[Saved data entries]
============
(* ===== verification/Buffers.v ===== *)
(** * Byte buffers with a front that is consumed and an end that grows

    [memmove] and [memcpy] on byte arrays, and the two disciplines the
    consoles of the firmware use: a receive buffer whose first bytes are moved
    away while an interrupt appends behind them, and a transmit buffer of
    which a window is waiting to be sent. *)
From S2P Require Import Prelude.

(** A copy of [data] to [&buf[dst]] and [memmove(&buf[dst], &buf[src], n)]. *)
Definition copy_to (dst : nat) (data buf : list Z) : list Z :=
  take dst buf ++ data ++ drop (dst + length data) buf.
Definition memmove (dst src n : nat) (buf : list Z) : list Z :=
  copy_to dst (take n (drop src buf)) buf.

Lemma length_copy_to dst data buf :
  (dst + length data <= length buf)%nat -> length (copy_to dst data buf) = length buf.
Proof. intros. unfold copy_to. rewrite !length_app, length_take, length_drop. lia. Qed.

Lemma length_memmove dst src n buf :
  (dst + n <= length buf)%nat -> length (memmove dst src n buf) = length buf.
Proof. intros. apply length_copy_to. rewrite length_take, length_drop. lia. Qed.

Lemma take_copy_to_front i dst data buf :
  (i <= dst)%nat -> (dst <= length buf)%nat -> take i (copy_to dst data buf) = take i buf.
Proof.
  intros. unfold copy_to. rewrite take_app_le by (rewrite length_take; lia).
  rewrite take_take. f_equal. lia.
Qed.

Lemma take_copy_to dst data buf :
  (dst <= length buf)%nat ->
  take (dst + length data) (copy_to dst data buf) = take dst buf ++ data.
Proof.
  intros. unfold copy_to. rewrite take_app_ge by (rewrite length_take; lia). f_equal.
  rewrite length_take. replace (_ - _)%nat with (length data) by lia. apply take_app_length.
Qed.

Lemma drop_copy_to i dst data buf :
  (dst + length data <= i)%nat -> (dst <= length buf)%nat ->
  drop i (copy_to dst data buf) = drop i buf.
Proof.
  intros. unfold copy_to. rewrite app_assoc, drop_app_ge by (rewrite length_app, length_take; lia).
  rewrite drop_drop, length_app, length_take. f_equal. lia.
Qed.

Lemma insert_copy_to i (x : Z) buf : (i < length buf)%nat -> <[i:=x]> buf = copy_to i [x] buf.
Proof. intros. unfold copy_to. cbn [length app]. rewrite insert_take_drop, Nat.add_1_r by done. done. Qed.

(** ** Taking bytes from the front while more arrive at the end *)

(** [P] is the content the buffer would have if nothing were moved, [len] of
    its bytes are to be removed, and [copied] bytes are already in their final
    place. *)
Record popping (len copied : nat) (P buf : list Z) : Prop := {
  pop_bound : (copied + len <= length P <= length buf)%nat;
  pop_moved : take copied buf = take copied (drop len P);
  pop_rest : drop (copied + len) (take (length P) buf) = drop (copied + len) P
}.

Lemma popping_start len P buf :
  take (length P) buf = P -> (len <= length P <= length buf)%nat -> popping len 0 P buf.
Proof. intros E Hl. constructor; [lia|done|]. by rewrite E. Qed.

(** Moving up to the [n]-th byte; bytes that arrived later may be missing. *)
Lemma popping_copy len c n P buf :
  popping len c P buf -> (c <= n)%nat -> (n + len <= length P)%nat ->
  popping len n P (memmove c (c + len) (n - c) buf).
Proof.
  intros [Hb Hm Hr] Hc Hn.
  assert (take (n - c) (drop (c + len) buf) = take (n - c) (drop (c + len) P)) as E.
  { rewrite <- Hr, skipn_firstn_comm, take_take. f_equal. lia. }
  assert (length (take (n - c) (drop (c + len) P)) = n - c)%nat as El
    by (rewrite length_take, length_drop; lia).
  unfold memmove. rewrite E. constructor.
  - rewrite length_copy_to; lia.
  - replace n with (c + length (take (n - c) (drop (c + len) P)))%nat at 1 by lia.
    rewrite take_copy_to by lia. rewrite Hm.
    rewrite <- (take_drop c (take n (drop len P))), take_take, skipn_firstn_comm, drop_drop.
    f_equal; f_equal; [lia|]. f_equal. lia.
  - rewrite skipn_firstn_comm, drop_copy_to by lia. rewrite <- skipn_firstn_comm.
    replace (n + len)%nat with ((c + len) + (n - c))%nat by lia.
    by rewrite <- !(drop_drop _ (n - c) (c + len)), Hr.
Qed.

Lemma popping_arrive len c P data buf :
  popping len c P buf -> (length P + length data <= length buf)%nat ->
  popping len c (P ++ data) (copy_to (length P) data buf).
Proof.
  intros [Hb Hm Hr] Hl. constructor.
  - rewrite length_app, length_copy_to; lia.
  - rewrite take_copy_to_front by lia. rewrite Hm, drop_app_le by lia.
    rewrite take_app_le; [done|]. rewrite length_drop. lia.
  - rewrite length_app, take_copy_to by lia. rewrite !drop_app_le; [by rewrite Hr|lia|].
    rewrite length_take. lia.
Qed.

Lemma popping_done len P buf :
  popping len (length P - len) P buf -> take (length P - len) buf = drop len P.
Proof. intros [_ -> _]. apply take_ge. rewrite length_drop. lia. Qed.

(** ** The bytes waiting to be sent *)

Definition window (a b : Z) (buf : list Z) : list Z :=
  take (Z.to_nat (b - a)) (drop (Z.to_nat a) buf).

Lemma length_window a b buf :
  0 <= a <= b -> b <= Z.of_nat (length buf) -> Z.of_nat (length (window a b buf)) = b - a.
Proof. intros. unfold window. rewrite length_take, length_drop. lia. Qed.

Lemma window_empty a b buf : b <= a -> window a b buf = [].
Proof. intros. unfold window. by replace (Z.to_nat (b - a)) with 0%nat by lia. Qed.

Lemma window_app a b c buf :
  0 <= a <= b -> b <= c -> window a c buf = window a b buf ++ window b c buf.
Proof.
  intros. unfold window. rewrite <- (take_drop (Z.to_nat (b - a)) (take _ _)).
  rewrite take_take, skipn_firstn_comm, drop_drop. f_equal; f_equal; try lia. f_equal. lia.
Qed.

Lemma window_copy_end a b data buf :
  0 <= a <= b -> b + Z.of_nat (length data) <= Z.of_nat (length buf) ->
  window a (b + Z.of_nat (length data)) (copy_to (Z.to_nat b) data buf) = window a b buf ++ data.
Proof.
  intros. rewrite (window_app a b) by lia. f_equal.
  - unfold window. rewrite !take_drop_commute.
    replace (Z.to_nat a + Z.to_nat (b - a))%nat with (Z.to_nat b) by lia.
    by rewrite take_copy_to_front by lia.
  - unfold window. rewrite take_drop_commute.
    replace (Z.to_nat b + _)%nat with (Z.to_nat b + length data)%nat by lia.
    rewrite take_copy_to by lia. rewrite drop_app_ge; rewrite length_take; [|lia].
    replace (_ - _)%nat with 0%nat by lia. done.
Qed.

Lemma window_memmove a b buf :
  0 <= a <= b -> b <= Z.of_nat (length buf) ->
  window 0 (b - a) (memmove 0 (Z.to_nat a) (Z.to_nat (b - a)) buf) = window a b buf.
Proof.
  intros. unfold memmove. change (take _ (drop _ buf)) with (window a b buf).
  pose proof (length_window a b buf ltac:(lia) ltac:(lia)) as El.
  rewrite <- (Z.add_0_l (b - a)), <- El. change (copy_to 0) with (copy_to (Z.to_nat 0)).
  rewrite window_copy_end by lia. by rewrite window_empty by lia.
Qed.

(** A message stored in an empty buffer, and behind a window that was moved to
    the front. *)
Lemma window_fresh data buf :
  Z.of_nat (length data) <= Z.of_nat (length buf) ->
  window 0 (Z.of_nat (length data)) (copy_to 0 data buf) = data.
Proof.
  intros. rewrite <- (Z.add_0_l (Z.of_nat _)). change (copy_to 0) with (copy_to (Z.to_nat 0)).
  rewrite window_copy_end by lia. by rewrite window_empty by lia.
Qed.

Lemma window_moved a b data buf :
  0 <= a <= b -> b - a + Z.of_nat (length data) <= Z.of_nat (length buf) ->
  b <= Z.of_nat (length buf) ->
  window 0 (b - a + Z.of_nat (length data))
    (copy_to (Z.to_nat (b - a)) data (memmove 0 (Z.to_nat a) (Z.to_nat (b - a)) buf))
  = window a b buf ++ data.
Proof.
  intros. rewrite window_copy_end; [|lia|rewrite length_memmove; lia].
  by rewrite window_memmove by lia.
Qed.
============
**Assignment:** All lines in the preceding records that hold the word "sent" need to be copied.

**Exercise result:**
    which a window is waiting to be sent. *)
(** ** The bytes waiting to be sent *)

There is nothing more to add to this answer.